The power is that a senior leader who may have never heard of change management understands organizational maturity. It becomes a very powerful platform from which to start a conversation with leaders about what this competency means, and what it means to grow maturity in delivering expected results and outcomes by catalyzing people through change efforts.
Prosci Change Management Maturity Model
I want to talk about the history of the Change Management Maturity Model Audit, when it was introduced, and also why we introduced it. How did we get there?
Sure, Randy. The Prosci Change Management Maturity Model itself was introduced in 2004. In about 2011, we realized we could add a diagnostic tool behind it. That tool is the audit. We engage with our clients, the research, others in the field, to identify a more robust set of capabilities, and then use this diagnostic tool so an organization can go from saying, "We feel like we're about a level two," to having real, meaningful, targeted conversations about what it means to be mature in change management, and maybe arrive at a quantified 1.85, with the team going through a true diagnostic approach.
Interviewer Randy Herrera is Prosci's VP of Growth
When Prosci engages with organizations, what are some of the ways we go about conducting the audit, and who are the people that should be involved?

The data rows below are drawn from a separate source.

Definition nonblank (l : str) : bool :=
  match strip l with
  | [] => false
  | _ :: _ => true
  end.

(** Line 91: carriage returns are removed, the text is split at the
    newlines, and the lines that are blank once stripped are dropped. *)
Definition nonblank_lines (text : str) : list str :=
  filter nonblank (split [LF] (remove_char CR text)).

(** Lines 93-97: [sep] is assigned up to three times, the last wins. *)
Definition choose_sep (line : str) : str :=
  let sep := comma in
  let sep := if contains bullet_sep line then bullet_sep else sep in
  let sep := if contains pipe_sep line then pipe_sep else sep in
  sep.

(** Line 98: [[p for p in [x.strip() for x in lines[0].split(sep)] if p]] *)
Definition split_pieces (sep line : str) : list str :=
  filter (fun p => negb (str_eqb p [])) (map strip (split sep line)).

(** Lines 92-98. *)
Definition resplit (lines : list str) : list str :=
  match lines with
  | [line] =>
      if contains comma line || contains bullet_sep line || contains pipe_sep line
      then split_pieces (choose_sep line) line
      else lines
  | _ => lines
  end.

(** Lines 89-98: from the raw text to the list [lines] the loop runs over. *)
Definition candidate_lines (raw : str) : list str :=
  resplit (nonblank_lines (strip_fences (strip raw))).

(** ** Lines 103-104: cleaning of one line *)

(** Line 103, [re.sub] with the pattern [^\s*(?:M|[0-9]{1,2}[.)])\s*], where
    M is the class of list markers: the pattern is anchored at the start of
    the string, so at most one match is replaced; when it does not match
    the line is unchanged. Of the greedy [\s*] and [{1,2}] nothing can be
    given back: a space is neither a marker nor a digit, and a digit is
    neither a dot nor a parenthesis. *)
Definition strip_marker (line : str) : str :=
  match lstrip line with
  | c :: r1 =>
      if is_list_marker c then lstrip r1
      else if is_digit c then
        match r1 with
        | d :: r2 =>
            if is_digit d then
              match r2 with
              | p :: r3 => if is_dot_or_paren p then lstrip r3 else line
              | [] => line
              end
            else if is_dot_or_paren d then lstrip r2
            else line
        | [] => line
        end
      else line
  | [] => line
  end.

(** Line 104, [re.sub] with the pattern [^Q+|Q+$], where Q is the class of
    quotes: the leading run of quotes goes, and so does the trailing run;
    [$] without [re.MULTILINE] also matches just before a newline that ends
    the string. *)
Definition strip_quotes (item : str) : str :=
  let s1 := drop_while is_quote item in
  match rev s1 with
  | [] => []
  | c :: r =>
      if c =? LF then rev (drop_while is_quote r) ++ [LF]
      else rev (drop_while is_quote (rev s1))
  end.

(** Lines 103-104. *)
Definition clean_item (line : str) : str :=
  strip (strip_quotes (strip (strip_marker line))).

Definition preamble_markers : list str :=
  [lit "artists:"; lit "here are"; lit "list:"; lit "output"; lit "names:"].

(** Line 107: [re.search] of one letter of the class. *)
Definition has_letter (item : str) : bool := existsb is_letter item.

Section Parser.

(** [str.lower] and [str.casefold] are those of the Python runtime: their
    Unicode tables are not part of the repository. *)
Variable lower : str -> str.
Variable casefold : str -> str.

(** Line 105: [any(prefix in item.lower() for prefix in [...])] *)
Definition is_preamble (item : str) : bool :=
  existsb (fun prefix => contains prefix (lower item)) preamble_markers.

(** Lines 100-115: the loop. [seen] is the set of the keys met so far,
    kept as a list and only ever tested for membership; the result is
    [cleaned] when the loop ends, by exhaustion or by [break]. *)
Fixpoint collect (target_count : Z) (lines : list str)
         (seen : list str) (cleaned : list str) : list str :=
  match lines with
  | [] => cleaned
  | line :: rest =>
      let item := clean_item line in
      if is_preamble item then collect target_count rest seen cleaned
      else if negb (has_letter item) then collect target_count rest seen cleaned
      else
        let key := casefold item in
        if existsb (str_eqb key) seen then collect target_count rest seen cleaned
        else
          let seen' := key :: seen in
          let cleaned' := cleaned ++ [item] in
          if (Z.of_nat (length cleaned') >=? target_count)%Z then cleaned'
          else collect target_count rest seen' cleaned'
  end.

(** [_parse_artists(raw, target_count)]; [raw] is [None] when the message
    of the completion has no content. *)
Definition _parse_artists (raw : option str) (target_count : Z) : list str :=
  match raw with
  | None => []
  | Some [] => []
  | Some raw =>
      let cleaned := collect target_count (candidate_lines raw) [] [] in
      if (Z.of_nat (length cleaned) >? target_count)%Z
      then slice_to target_count cleaned
      else cleaned
  end.

End Parser.
(** * DailyFlow: the Pomodoro timer, the habit streak engine and the
      persistence adapter of [App.jsx], embedded in Rocq.

    The repository ships two revisions of the application component
    ([src/unnamed/part_000] and [src/unnamed/part_001]).  The Pomodoro hook
    and [loadState] behave identically in both; the habit handlers are written
    differently and are embedded once per revision, in [Part000] and
    [Part001]. *)

From Stdlib Require Import Ascii.
From stdpp Require Import base numbers list strings gmap pretty.

Local Open Scope Z_scope.

(** ** JavaScript operators used by the source *)

(** [a || b] on numbers: [0] is falsy, every other number is truthy. *)
Definition js_or (a b : Z) : Z := if a =? 0 then b else a.

(** [a % b === 0].  The remainder takes the sign of the dividend
    ([Z.rem]); [a % 0] is [NaN], which is not [=== 0]. *)
Definition js_rem_is_zero (a b : Z) : bool :=
  if b =? 0 then false else Z.rem a b =? 0.

(** ** Pomodoro timer ([usePomodoro]) *)

(** The three mode strings ["work"], ["short"], ["long"]. *)
Inductive Mode := M_work | M_short | M_long.

Global Instance Mode_eq_dec : EqDecision Mode.
Proof. solve_decision. Defined.

(** [settings]: minutes per phase and work phases per long break. *)
Record Settings := mkSettings {
  work : Z;
  short : Z;
  long : Z;
  cycles : Z
}.

Global Instance Settings_eq_dec : EqDecision Settings.
Proof. solve_decision. Defined.

(** Default parameter of [usePomodoro]. *)
Definition initial_default : Settings :=
  {| work := 25; short := 5; long := 15; cycles := 4 |}.

(** [settings[k]] for a mode string [k]. *)
Definition settings_get (st : Settings) (k : Mode) : Z :=
  match k with
  | M_work => work st
  | M_short => short st
  | M_long => long st
  end.

(** The hook's state: the four [useState] cells and [cyclesDoneRef.current]. *)
Record PState := mkPState {
  settings : Settings;
  mode : Mode;
  secondsLeft : Z;
  running : bool;
  cyclesDone : Z
}.

(** A queued state update: a call to one of the [useState] setters with a
    plain value. *)
Inductive Update :=
  | SetMode (m : Mode)
  | SetSecondsLeft (z : Z)
  | SetRunning (b : bool).

Definition apply_update (st : PState) (u : Update) : PState :=
  match u with
  | SetMode m =>
      {| settings := settings st; mode := m; secondsLeft := secondsLeft st;
         running := running st; cyclesDone := cyclesDone st |}
  | SetSecondsLeft z =>
      {| settings := settings st; mode := mode st; secondsLeft := z;
         running := running st; cyclesDone := cyclesDone st |}
  | SetRunning b =>
      {| settings := settings st; mode := mode st; secondsLeft := secondsLeft st;
         running := b; cyclesDone := cyclesDone st |}
  end.

(** Updates are committed in the order they were enqueued. *)
Definition commit (st : PState) (q : list Update) : PState :=
  fold_left apply_update q st.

That tends to be what we would call the deployment leader or the capability architect inside the organization, with whom we would team up. That person will usually complete an audit themselves, just to get a sense of where they are. The real power of the Change Management Maturity Model Audit is creating a shared vision with a group of folks who are actually trying to increase maturity in the organization. We work hard to get the right people in the room. It's not just a bunch of change management folks, it's the leaders that will have influence in growing capability in the organization. It's really creating that network of who in the organization is going to be essential for us to grow this capability. We get them all in the room, and we will actually do a couple of different takes with the Change Management Maturity Model Audit.
The power of the audit in a Prosci engagement or Prosci facilitation is not only getting everybody's fingerprints on where we are today and where we want to get to, but also creating a shared understanding of what organizational maturity actually means.
Great. Tim, we talked about using the Change Management Maturity Model Audit at the very beginning to establish a current state, a baseline of organizational change management maturity, and aspirationally for a future state. How else we can use it along a client's journey to help them continue to see the path and continue to increase their capability?
That ability to hone in on, prioritize and focus effort on the areas that need a lift provides the structure and intent that these journeys are desperately lacking. Wishing and hoping is not the way to grow change muscle. We know it is essential for all of our organizations today. The Change Management Maturity Model Audit helps us understand where we are today, where we want to get, and how we need to go about moving from here to there.